252 Mr. Ring asked the Minister for Social, Community and Family Affairs if he will amend the widow's non-contributory pension guidelines, similar to those in receipt of a lone parent's allowance, in order that widows who go on a community employment scheme will not have a reduction in benefits. [5165/00]

Recipients of the one-parent family payment – OFP – which includes some widows and widowers with dependent children, are allowed to earn up to £115.38 per week without their payment being affected. Accordingly, lone parents participating on community employment schemes – CE – receive their OFP in addition to their CE earnings. The earnings disregard applying to the OFP means test is designed to recognise the additional costs and difficulties which a lone parent may face in moving into employment or training and to ensure that the financial implications of making such a move are straightforward and easily understood by them.

A widow or widower who does not have dependent children and is receiving a widow/er's non-contributory pension will, like many other social welfare recipients, relinquish entitlement to their social welfare payment for the duration of their participation on a CE scheme.

The CE allowance will, in effect, be paid in lieu of their pension entitlement.
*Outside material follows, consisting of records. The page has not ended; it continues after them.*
(** The page is not in memory nor in the backing store, and a frame is free. *)
Lemma fault_free this w t e n bytes :
  vm_ok w -> tlb_ok w t -> covered (rows w) (pageTable this, vpn_of w) ->
  get_entry (pageTable this, vpn_of w) w = Ok e -> resident e = false ->
  in_swap (sync t e) = false -> first_clear (bits w) = Some n ->
  executable_of this (disk w) bytes -> offset_ok bytes (vpn_of w) ->
  exists w', PageFault this w = Ok w' /\
    resumed this w t w' (use_and_valid (set_physicalPage (Z.of_nat n) (sync t e))) /\
    (forall f, frame_ok f -> page w' f =
       if decide (f = Z.of_nat n) then fresh_page bytes (vpn_of w) else page w f) /\
    bits w' = <[n := true]> (bits w) /\
    (forall q, swapped w' q = swapped w q) /\
    (forall q, q <> (pageTable this, vpn_of w) -> get_entry q w' = synced w t q).
Proof.
  intros Hok Htlb Hc He Hr Hsw Hfree Hexe Hoff.
  destruct (fault_absent this w t e Hok Htlb Hc He Hr) as (slot & t' & w2 & Hst & G2 & Hend).
  destruct (started_same _ _ _ _ _ Hst) as (M & B & S & Bu & Dk & Inv & Pi & T' & Hl).
  destruct (take_frame_free w2 n) as (b & Etake & Hab & Hfr); rewrite ?B; try apply Hok; [done|].
  destruct (load_fault_Ok this (vpn_of w) (pageTable this, vpn_of w) (Z.of_nat n) (set_map b w2)
    (sync t e) bytes) as (w3 & E3 & (T & k & d & R3) & L3 & G3 & Q3 & P3); try done.
  { cbn. by rewrite Dk. }
  { change (mem (set_map b w2)) with (mem w2). rewrite M. apply Hok. }
  rewrite Hsw, Etake in Hend. cbn [bind] in Hend.
  destruct (Hend w3 _ E3 G3) as (w' & E' & Hres & M' & B' & Sw & Q' & _); [by rewrite R3|].
  exists w'. split_and!; [done|done| | | |].
  - intros f Hf. unfold page. rewrite M'. fold (page w3 f). rewrite P3 by done.
    unfold page. change (mem (set_map b w2)) with (mem w2). by rewrite M.
  - rewrite B', R3. cbn. by rewrite Hab, B.
  - intros q. rewrite Sw, R3. by apply swapped_same.
  - intros q Hq. rewrite Q', Q3 by done. apply Hst.
Qed.

Lemma first_clear_full (l : list bool) n :
  first_clear l = None -> (n < length l)%nat -> first_clear (<[n := false]> l) = Some n.
Proof.
  revert n. induction l as [|[] l IH]; intros [|n]; cbn; intros H Hn; try done; try lia.
  rewrite IH; [done| |lia]. by destruct (first_clear l).
Qed.

(** What the lemmas on the victim need, after the handler has started. *)
Lemma started_victim w t slot t' w2 :
  vm_ok w -> started w t slot t' w2 ->
  inverted_ok w2 /\ NoDup (pageTable <$> spaces w2) /\ 0 <= physicalIndex w2 < NumPhysPages /\
  store_ok w2 /\ Map.capacity (backingStore w2) < 2 ^ 63 /\
  Z.of_nat (length (mem w2)) = MemorySize /\
  BitMap.wf (physicalPageMap w2) /\ BitMap.numBits (physicalPageMap w2) = NumPhysPages /\
  (forall p e, p ∈ residents w2 -> get_entry p w2 = Ok e ->
     frame_ok (physicalPage e) /\ exists e1, get_entry p w = Ok e1 /\ e = sync t e1).
Proof.
  intros Hok Hst. destruct (started_same _ _ _ _ _ Hst) as (M & B & S & Bu & Dk & Inv & Pi & T' & Hl).
  destruct (started_residents _ _ _ _ _ Hst) as [Hrows Hres].
  assert (spaces w2 = spaces w) as Hsp by (unfold spaces; by rewrite Inv).
  rewrite Hsp, Pi, S, M, B, Hres. split_and!; try apply Hok.
  - by eapply started_inverted, Hok.
  - apply (store_ok_same w w2 S Bu), Hok.
  - intros p e Hp He. destruct (residents_covered w p Hp) as (Hc & e1 & He1 & Hr).
    destruct Hst as (_ & _ & _ & Hg). rewrite Hg in He. unfold synced in He. rewrite decide_True, He1 in He by done.
    cbn in He. injection He as <-. rewrite (proj1 (sync_physicalPage t e1)).
    split; [by eapply (vm_frames w Hok)|by exists e1].
Qed.

Lemma same_but_use_valid e e' f :
  same_but_use e e' ->
  use_and_valid (set_physicalPage f e') = use_and_valid (set_physicalPage f e).
Proof. intros (E1 & _ & _ & E2 & E3). unfold use_and_valid, set_physicalPage. cbn. by rewrite E1, E2, E3. Qed.

(** The page is neither in memory nor in the backing store, and no frame is free. *)
Lemma fault_full this w t e bytes :
  vm_ok w -> tlb_ok w t -> covered (rows w) (pageTable this, vpn_of w) ->
  get_entry (pageTable this, vpn_of w) w = Ok e -> resident e = false ->
  in_swap (sync t e) = false -> first_clear (bits w) = None ->
  Z.of_nat (length (residents w)) = NumPhysPages ->
  executable_of this (disk w) bytes -> offset_ok bytes (vpn_of w) ->
  exists w' p ev, PageFault this w = Ok w' /\ p ∈ residents w /\ get_entry p w = Ok ev /\
    frame_ok (physicalPage ev) /\
    resumed this w t w' (use_and_valid (set_physicalPage (physicalPage ev) (sync t e))) /\
    (exists ev', get_entry p w' = Ok (evicted ev') /\ same_but_use (sync t ev) ev') /\
    (forall f, frame_ok f -> page w' f =
       if decide (f = physicalPage ev) then fresh_page bytes (vpn_of w) else page w f) /\
    (forall q, swapped w' q =
       if readOnly (sync t ev) then swapped w q else saved w p (page w (physicalPage ev)) q) /\
    BitMap.wf (physicalPageMap w') /\ BitMap.numBits (physicalPageMap w') = NumPhysPages /\
    bits w' = <[Z.to_nat (physicalPage ev) := false]> (bits w).
Proof.
  intros Hok Htlb Hc He Hr Hsw Hfull Hlen Hexe Hoff.
  destruct (fault_absent this w t e Hok Htlb Hc He Hr) as (slot & t' & w2 & Hst & G2 & Hend).
  destruct (started_same _ _ _ _ _ Hst) as (M & B & S & Bu & Dk & Inv & Pi & T' & Hl).
  destruct (started_residents _ _ _ _ _ Hst) as [Hrows Hres].
  destruct (started_victim _ _ _ _ _ Hok Hst) as (V1 & V2 & V3 & V4 & V5 & V6 & V7 & V8 & V9).
  destruct (take_frame_full w2 V1 V2 V3) as (p & ev2 & w3 & Etake & Hp & Hev2 & Hf & (i & K3 & Hi) & L3 & Gp & Gq & B3 & N3 & A3 & P3 & S3);
    try done.
  { by rewrite Hres. }
  { intros p e1 Hp He1. by eapply V9. }
  { by rewrite B. }
  rewrite Hres in Hp. destruct (V9 p ev2) as [_ (ev & Hev & ->)]; [by rewrite Hres|done|].
  rewrite (proj1 (sync_physicalPage t ev)) in *.
  assert (p <> (pageTable this, vpn_of w)) as Hne.
  { intros ->. apply residents_covered in Hp as (_ & e1 & He1 & Hr1). congruence. }
  destruct (Gq _ _ (not_eq_sym Hne) G2) as (e3 & G3 & Hs3).
  destruct (load_fault_Ok this (vpn_of w) (pageTable this, vpn_of w) (physicalPage ev) w3 e3 bytes)
    as (w4 & E4 & (T & k & d & R4) & L4 & G4 & Q4 & P4); try done.
  { apply (f_equal disk) in K3. cbn in K3. by rewrite K3, Dk. }
  { by rewrite L3, M, (vm_mem w Hok). }
  rewrite Hsw, Etake in Hend. cbn [bind] in Hend.
  destruct (Hend w4 _ E4 G4) as (w' & E' & Hresu & M' & B' & Sw & Q' & _).
  { rewrite R4. cbn. apply (f_equal (fun w => tlb (machine w))) in K3. cbn in K3. by rewrite K3, T'. }
  exists w', p, ev. split_and!; try done.
  - by rewrite <- (same_but_use_valid _ _ _ Hs3).
  - destruct Gp as (e' & He' & Hs'). exists e'. split; [|done]. by rewrite Q', Q4.
  - intros f Hf'. unfold page. rewrite M'. fold (page w4 f). rewrite P4 by done.
    case_decide; [done|]. rewrite P3 by done. unfold page. by rewrite M.
  - intros q. rewrite Sw, R4. change (swapped w3 q =
      if readOnly (sync t ev) then swapped w q else saved w p (page w (physicalPage ev)) q).
    rewrite S3. unfold saved, page. by rewrite !(swapped_same w w2), M.
  - by rewrite B', R4.
  - by rewrite B', R4.
  - rewrite B', R4. cbn. by rewrite A3, B.
Qed.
Such people may, subject to the qualifying conditions still being satisfied, return to widow/er's non-contributory pension on cessation of their participation on a CE scheme.
A person in receipt of widow/er's non-contributory pension who takes up a CE scheme will, like other participants, retain, subject to certain terms and conditions, any secondary benefits that were in payment prior to participation on the scheme. In the case of rent and mortgage supplement, the maximum amount of the supplement that may be retained is £250 per month. However, as announced in the recent budget this limit will be abolished with effect from 6 April 2000 and the supplement will be tapered out over four years.